───── Given records

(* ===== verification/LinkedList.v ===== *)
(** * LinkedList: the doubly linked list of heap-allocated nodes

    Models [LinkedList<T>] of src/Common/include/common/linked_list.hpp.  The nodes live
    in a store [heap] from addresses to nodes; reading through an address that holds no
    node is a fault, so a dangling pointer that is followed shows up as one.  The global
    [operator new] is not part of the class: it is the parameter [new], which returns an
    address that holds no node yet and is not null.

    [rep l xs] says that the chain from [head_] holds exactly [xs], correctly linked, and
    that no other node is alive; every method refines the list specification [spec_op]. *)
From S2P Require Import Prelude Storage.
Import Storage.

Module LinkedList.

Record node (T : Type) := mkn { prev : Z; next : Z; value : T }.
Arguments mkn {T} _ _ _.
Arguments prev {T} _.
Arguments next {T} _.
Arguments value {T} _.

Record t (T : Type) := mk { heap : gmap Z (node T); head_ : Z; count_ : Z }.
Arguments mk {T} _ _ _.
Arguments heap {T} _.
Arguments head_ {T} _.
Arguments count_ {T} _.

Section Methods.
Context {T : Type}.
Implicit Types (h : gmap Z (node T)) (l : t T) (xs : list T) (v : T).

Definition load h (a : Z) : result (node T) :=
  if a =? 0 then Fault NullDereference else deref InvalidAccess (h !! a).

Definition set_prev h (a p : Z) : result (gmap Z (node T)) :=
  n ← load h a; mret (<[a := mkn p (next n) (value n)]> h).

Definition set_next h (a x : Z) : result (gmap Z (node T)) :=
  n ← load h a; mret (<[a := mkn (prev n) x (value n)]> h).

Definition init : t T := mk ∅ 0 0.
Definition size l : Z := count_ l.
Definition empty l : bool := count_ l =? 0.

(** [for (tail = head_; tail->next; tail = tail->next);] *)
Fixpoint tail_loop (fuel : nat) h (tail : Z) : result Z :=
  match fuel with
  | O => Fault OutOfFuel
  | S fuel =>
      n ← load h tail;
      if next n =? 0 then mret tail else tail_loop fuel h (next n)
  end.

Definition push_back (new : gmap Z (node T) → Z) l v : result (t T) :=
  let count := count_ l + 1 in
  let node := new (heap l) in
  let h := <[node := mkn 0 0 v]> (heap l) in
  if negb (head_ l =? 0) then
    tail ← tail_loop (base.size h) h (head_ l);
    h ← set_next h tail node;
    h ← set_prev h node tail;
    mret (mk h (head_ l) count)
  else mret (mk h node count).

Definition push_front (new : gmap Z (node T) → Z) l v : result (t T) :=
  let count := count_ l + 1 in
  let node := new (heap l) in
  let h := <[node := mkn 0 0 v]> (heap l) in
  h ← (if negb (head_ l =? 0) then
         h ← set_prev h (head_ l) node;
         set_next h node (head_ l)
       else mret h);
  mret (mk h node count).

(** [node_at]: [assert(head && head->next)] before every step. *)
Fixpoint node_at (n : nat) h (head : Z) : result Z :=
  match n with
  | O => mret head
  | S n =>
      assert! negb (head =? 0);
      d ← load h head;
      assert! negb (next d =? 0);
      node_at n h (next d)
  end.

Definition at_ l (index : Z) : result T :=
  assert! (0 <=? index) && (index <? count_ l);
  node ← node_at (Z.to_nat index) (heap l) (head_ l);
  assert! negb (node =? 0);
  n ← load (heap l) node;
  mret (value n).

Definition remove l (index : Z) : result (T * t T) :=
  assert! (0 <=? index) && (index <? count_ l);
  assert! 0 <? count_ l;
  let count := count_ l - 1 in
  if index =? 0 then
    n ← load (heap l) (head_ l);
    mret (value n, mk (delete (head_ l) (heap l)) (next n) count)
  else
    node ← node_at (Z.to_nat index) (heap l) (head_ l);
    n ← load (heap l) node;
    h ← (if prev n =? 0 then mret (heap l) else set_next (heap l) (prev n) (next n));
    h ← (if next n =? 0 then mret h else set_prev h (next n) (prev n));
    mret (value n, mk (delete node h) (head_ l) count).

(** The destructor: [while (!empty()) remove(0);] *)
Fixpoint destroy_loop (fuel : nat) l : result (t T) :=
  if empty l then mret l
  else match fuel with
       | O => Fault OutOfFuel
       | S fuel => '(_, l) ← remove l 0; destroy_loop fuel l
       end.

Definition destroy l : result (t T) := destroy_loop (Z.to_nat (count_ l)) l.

──────────
───── Given records

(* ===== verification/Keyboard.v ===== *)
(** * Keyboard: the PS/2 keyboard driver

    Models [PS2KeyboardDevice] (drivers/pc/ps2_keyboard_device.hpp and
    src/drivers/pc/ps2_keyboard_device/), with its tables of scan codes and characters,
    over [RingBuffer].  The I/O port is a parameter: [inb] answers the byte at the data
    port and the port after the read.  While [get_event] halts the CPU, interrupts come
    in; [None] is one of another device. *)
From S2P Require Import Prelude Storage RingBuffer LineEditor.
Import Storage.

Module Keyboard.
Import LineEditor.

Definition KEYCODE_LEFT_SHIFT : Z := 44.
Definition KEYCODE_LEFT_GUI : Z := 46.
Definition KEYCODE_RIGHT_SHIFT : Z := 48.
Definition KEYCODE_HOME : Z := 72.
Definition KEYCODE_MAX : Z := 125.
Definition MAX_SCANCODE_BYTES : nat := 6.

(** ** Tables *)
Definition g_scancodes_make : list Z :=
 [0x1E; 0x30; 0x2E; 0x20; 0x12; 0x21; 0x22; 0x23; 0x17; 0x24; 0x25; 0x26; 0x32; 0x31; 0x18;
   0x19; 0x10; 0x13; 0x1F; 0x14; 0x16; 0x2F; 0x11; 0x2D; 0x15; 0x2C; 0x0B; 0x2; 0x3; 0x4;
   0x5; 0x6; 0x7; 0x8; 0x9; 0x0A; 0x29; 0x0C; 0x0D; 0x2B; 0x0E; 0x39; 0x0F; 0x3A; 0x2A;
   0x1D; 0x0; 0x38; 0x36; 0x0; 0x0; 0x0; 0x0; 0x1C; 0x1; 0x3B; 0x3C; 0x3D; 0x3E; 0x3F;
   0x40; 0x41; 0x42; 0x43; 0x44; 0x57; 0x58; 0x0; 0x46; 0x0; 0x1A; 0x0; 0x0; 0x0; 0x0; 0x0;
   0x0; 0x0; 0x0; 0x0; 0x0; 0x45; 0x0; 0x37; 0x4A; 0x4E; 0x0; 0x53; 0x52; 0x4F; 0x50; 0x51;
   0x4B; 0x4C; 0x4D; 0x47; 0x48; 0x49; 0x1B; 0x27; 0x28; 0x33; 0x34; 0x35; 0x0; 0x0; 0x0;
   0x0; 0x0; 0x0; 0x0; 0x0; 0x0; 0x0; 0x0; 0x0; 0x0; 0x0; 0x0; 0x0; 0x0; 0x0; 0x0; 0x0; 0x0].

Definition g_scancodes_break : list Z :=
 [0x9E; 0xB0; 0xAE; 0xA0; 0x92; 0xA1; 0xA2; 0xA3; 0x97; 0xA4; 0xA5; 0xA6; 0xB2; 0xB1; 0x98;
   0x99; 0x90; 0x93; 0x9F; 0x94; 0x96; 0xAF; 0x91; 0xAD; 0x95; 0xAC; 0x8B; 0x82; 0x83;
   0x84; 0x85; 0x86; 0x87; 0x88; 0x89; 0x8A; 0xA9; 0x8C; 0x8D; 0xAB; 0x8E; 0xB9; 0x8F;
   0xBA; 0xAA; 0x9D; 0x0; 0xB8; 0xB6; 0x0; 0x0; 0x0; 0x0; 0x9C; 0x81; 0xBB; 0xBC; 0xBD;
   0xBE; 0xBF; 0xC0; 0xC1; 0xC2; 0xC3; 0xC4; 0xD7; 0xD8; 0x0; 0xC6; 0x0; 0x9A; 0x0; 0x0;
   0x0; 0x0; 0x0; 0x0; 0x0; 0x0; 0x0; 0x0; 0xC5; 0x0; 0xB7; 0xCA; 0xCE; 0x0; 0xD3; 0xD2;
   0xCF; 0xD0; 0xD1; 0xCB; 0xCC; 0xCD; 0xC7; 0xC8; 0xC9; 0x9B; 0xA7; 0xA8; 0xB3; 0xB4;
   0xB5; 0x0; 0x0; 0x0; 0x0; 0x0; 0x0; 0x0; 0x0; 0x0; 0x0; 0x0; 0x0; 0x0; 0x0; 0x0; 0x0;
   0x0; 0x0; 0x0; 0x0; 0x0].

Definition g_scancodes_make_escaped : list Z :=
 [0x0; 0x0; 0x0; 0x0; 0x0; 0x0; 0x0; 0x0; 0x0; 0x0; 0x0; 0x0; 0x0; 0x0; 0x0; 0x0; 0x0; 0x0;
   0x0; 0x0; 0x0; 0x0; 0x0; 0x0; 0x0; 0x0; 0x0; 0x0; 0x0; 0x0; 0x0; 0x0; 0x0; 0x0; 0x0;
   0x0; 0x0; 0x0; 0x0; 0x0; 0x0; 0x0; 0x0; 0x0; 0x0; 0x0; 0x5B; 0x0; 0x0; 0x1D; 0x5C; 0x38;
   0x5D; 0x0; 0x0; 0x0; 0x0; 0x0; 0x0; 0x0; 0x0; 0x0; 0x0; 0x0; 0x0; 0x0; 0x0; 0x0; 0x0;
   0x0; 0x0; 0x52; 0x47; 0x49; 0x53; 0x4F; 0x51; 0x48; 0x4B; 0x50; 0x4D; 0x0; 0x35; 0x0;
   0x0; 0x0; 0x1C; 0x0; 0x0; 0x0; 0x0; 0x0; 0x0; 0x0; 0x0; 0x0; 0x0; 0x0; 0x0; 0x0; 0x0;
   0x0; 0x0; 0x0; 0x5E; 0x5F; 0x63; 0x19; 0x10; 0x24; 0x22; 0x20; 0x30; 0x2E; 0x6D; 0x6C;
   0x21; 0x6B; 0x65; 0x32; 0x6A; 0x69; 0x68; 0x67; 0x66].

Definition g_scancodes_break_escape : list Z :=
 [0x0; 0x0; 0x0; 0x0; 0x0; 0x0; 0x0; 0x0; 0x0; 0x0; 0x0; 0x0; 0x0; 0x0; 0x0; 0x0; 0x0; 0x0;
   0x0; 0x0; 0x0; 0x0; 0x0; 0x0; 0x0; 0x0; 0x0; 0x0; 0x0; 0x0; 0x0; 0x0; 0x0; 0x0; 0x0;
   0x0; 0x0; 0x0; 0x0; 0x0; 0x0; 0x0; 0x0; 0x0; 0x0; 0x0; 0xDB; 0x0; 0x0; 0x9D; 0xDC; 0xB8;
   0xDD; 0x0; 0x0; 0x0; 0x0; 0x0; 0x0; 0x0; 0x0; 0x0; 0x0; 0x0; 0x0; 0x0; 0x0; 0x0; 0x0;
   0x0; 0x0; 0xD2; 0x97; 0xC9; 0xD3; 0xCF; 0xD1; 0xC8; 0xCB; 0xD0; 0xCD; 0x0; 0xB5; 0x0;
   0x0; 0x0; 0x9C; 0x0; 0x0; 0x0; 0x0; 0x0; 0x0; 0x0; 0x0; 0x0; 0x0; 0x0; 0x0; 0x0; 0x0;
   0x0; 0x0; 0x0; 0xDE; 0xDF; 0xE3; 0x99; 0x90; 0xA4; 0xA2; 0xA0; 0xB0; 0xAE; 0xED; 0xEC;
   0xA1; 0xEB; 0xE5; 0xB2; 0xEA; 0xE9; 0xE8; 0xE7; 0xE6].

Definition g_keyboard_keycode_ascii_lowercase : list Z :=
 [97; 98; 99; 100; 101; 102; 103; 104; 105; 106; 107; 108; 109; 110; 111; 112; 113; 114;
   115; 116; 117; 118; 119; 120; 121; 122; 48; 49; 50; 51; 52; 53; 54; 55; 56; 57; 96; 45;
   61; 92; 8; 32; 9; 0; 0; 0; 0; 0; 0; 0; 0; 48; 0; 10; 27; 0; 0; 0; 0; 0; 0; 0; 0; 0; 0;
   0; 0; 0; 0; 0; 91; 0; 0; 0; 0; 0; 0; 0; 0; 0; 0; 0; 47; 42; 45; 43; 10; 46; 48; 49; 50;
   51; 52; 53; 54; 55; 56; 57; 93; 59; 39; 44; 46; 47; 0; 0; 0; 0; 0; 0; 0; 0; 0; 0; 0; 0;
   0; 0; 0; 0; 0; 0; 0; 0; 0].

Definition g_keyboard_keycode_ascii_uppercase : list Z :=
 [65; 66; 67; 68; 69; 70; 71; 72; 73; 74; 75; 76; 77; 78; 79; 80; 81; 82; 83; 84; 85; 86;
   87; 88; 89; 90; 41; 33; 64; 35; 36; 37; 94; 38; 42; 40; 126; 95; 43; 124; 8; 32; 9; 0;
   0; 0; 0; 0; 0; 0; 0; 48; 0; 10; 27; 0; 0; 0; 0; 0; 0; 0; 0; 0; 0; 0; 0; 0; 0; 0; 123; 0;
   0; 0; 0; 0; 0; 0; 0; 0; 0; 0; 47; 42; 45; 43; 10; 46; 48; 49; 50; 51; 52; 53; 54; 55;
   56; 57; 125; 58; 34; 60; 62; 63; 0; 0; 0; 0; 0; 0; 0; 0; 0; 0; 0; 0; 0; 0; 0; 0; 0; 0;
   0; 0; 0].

──────────

— Activity —
Scan the entries above for the line containing "Models [PS2KeyboardDevice] (drivers/pc/ps2_keyboard_device.hpp", and copy it and all lines after it exactly, down to and including the line containing "port and the".

— Result —
    Models [PS2KeyboardDevice] (drivers/pc/ps2_keyboard_device.hpp and
    src/drivers/pc/ps2_keyboard_device/), with its tables of scan codes and characters,
    over [RingBuffer].  The I/O port is a parameter: [inb] answers the byte at the data
    port and the port after the read.  While [get_event] halts the CPU, interrupts come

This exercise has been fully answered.